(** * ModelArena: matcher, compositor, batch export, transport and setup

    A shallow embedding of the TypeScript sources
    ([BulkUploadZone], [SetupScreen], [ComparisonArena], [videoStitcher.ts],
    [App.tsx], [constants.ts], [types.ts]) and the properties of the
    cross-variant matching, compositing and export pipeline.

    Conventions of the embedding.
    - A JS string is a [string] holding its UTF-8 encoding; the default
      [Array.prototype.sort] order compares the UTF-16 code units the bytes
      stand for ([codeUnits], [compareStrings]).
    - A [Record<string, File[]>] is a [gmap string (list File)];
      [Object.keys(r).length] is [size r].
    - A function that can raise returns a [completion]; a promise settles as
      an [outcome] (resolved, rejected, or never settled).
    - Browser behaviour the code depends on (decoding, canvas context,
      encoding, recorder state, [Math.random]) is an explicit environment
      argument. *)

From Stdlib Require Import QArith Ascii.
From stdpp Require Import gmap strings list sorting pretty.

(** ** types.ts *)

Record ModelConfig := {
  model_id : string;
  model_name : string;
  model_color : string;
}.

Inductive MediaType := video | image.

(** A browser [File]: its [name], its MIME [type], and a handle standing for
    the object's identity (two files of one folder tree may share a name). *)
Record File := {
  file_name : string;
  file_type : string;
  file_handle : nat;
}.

_ _ _

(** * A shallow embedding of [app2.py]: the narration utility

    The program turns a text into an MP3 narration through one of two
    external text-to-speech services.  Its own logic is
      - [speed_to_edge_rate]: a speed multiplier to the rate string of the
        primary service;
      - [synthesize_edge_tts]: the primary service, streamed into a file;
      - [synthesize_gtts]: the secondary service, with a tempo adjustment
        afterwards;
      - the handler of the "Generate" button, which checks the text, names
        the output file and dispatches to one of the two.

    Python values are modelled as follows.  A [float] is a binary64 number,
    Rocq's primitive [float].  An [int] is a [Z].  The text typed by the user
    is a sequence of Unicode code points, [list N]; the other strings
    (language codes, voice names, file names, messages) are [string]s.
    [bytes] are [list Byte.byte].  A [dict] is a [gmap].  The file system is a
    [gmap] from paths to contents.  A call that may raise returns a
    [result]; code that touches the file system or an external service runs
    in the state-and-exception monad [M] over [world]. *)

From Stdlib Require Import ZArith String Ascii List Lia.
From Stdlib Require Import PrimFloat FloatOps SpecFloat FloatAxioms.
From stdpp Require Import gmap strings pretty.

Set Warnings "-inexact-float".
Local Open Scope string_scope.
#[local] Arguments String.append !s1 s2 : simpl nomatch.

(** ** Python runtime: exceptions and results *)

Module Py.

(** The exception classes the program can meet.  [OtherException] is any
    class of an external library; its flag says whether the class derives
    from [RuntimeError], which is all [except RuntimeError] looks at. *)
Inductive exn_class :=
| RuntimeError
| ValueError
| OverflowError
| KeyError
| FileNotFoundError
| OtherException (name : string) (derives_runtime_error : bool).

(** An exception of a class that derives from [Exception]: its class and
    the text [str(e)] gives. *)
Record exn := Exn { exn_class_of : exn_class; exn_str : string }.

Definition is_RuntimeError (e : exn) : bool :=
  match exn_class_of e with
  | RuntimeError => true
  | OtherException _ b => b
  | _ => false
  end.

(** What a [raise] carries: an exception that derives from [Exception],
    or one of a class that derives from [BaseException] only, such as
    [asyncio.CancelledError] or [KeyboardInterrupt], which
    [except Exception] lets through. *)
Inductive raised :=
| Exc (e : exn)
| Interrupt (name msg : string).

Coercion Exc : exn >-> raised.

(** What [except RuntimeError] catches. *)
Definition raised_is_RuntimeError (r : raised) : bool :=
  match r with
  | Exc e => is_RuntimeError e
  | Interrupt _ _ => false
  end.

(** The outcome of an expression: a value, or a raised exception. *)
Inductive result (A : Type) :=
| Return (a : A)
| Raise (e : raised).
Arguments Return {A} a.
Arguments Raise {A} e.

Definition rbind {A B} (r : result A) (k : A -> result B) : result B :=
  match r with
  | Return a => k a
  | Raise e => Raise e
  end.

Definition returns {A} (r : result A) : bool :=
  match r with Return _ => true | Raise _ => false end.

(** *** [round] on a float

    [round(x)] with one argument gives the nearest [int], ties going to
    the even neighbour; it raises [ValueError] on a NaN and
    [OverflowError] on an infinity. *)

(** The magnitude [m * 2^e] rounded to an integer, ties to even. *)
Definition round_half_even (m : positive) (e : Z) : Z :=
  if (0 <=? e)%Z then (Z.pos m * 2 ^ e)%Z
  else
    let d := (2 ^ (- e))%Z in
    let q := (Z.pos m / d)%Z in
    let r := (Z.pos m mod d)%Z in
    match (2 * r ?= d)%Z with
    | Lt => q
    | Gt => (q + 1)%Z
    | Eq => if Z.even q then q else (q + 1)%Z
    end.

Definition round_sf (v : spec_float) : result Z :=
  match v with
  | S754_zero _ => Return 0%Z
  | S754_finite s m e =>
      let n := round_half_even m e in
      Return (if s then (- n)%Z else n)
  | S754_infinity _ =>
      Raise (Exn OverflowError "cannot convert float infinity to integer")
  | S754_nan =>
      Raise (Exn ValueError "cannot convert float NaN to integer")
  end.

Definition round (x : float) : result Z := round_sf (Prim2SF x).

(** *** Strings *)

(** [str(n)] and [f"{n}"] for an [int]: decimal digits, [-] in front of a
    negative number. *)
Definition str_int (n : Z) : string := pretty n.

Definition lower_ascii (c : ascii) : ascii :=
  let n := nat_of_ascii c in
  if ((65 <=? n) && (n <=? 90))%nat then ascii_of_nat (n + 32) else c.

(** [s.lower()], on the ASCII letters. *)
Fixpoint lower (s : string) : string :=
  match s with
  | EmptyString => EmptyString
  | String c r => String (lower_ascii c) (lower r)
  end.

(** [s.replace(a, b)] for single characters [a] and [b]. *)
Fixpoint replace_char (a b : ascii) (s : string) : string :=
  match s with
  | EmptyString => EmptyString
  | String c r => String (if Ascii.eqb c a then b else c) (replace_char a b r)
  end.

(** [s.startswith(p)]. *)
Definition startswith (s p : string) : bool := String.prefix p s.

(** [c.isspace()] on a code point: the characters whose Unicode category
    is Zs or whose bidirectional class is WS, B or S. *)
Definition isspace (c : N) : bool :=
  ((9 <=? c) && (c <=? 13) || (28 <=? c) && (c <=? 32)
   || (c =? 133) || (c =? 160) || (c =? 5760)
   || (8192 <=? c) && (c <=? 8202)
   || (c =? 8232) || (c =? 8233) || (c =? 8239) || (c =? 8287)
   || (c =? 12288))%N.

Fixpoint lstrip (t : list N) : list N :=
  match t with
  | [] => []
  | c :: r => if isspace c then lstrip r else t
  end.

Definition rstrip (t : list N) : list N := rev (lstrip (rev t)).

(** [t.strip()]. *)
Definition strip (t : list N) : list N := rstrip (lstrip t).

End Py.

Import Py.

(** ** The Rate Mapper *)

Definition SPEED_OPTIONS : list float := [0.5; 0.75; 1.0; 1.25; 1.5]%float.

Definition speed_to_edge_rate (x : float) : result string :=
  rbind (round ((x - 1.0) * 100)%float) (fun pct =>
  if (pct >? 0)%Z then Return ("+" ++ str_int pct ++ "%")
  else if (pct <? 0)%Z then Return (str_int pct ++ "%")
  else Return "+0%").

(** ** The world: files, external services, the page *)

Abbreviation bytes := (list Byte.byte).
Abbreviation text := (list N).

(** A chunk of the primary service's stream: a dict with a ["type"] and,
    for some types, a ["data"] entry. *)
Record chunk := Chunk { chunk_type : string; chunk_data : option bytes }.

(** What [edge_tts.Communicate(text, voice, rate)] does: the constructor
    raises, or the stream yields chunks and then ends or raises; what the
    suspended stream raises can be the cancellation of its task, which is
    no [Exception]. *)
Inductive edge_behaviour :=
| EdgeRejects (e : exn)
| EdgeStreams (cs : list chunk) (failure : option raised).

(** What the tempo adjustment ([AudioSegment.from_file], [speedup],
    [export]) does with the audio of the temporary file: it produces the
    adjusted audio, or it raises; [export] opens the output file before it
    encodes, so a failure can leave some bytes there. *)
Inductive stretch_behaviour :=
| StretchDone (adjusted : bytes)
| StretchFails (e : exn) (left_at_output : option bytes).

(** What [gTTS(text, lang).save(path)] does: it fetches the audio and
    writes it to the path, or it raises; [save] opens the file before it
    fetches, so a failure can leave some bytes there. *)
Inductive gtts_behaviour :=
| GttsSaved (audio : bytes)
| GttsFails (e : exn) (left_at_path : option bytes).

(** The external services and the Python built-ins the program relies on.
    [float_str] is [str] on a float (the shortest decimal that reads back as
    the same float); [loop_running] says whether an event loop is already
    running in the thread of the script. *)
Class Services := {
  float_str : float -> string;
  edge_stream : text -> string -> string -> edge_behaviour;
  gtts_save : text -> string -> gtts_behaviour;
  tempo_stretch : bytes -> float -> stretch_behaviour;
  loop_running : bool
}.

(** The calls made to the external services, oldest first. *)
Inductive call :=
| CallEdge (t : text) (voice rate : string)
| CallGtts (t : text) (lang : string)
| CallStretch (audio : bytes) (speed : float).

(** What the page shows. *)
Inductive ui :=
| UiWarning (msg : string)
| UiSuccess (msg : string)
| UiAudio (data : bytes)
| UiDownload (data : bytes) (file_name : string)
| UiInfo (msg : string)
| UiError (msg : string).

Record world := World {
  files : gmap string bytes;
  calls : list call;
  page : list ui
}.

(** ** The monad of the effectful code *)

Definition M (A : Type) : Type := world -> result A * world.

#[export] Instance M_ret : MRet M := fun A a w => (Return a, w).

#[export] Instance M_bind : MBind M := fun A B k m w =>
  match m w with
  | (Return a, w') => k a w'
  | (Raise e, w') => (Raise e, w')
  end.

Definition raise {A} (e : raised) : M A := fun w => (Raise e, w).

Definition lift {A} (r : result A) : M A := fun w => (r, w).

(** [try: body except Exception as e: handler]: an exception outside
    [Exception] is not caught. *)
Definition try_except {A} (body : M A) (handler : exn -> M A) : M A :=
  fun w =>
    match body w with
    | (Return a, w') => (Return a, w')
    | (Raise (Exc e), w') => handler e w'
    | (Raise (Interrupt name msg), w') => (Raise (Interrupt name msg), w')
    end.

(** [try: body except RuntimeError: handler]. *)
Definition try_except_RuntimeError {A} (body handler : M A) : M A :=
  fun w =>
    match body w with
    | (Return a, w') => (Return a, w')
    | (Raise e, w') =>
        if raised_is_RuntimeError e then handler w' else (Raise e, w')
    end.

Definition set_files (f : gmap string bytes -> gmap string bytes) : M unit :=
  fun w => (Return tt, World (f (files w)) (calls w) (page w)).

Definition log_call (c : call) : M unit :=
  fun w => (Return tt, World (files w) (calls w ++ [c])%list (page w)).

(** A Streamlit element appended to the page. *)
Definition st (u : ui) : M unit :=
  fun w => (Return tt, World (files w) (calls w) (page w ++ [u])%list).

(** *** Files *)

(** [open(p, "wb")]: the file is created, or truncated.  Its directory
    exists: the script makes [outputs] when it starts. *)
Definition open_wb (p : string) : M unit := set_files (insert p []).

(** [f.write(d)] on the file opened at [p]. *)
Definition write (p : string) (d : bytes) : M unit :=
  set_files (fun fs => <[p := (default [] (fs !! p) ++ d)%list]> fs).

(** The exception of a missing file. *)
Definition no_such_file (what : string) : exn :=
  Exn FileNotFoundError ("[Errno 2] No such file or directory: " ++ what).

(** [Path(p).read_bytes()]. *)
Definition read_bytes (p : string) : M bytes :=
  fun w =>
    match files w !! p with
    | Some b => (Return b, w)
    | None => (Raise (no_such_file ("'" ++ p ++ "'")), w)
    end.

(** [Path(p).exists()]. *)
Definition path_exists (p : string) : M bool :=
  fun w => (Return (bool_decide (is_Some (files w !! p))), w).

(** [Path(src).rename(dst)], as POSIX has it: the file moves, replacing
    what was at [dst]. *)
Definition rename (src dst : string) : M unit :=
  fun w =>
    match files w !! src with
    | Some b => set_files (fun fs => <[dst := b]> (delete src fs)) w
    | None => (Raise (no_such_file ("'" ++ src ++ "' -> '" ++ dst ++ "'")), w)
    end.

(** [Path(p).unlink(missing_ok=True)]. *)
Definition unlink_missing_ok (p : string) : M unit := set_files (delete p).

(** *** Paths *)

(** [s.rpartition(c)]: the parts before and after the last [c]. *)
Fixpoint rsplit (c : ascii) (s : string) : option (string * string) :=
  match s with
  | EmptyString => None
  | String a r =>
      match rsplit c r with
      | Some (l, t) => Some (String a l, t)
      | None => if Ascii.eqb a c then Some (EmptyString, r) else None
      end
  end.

_ _ _

*Work to complete*. Look through the material above and print exactly the lines from the one containing "lstrip r else t" to the one containing "Abbreviation bytes := (list Byte.byte).", both included, and nothing more.

*Solution below*.
  | c :: r => if isspace c then lstrip r else t
  end.

Definition rstrip (t : list N) : list N := rev (lstrip (rev t)).

(** [t.strip()]. *)
Definition strip (t : list N) : list N := rstrip (lstrip t).

End Py.

Import Py.

(** ** The Rate Mapper *)

Definition SPEED_OPTIONS : list float := [0.5; 0.75; 1.0; 1.25; 1.5]%float.

Definition speed_to_edge_rate (x : float) : result string :=
  rbind (round ((x - 1.0) * 100)%float) (fun pct =>
  if (pct >? 0)%Z then Return ("+" ++ str_int pct ++ "%")
  else if (pct <? 0)%Z then Return (str_int pct ++ "%")
  else Return "+0%").

(** ** The world: files, external services, the page *)

Abbreviation bytes := (list Byte.byte).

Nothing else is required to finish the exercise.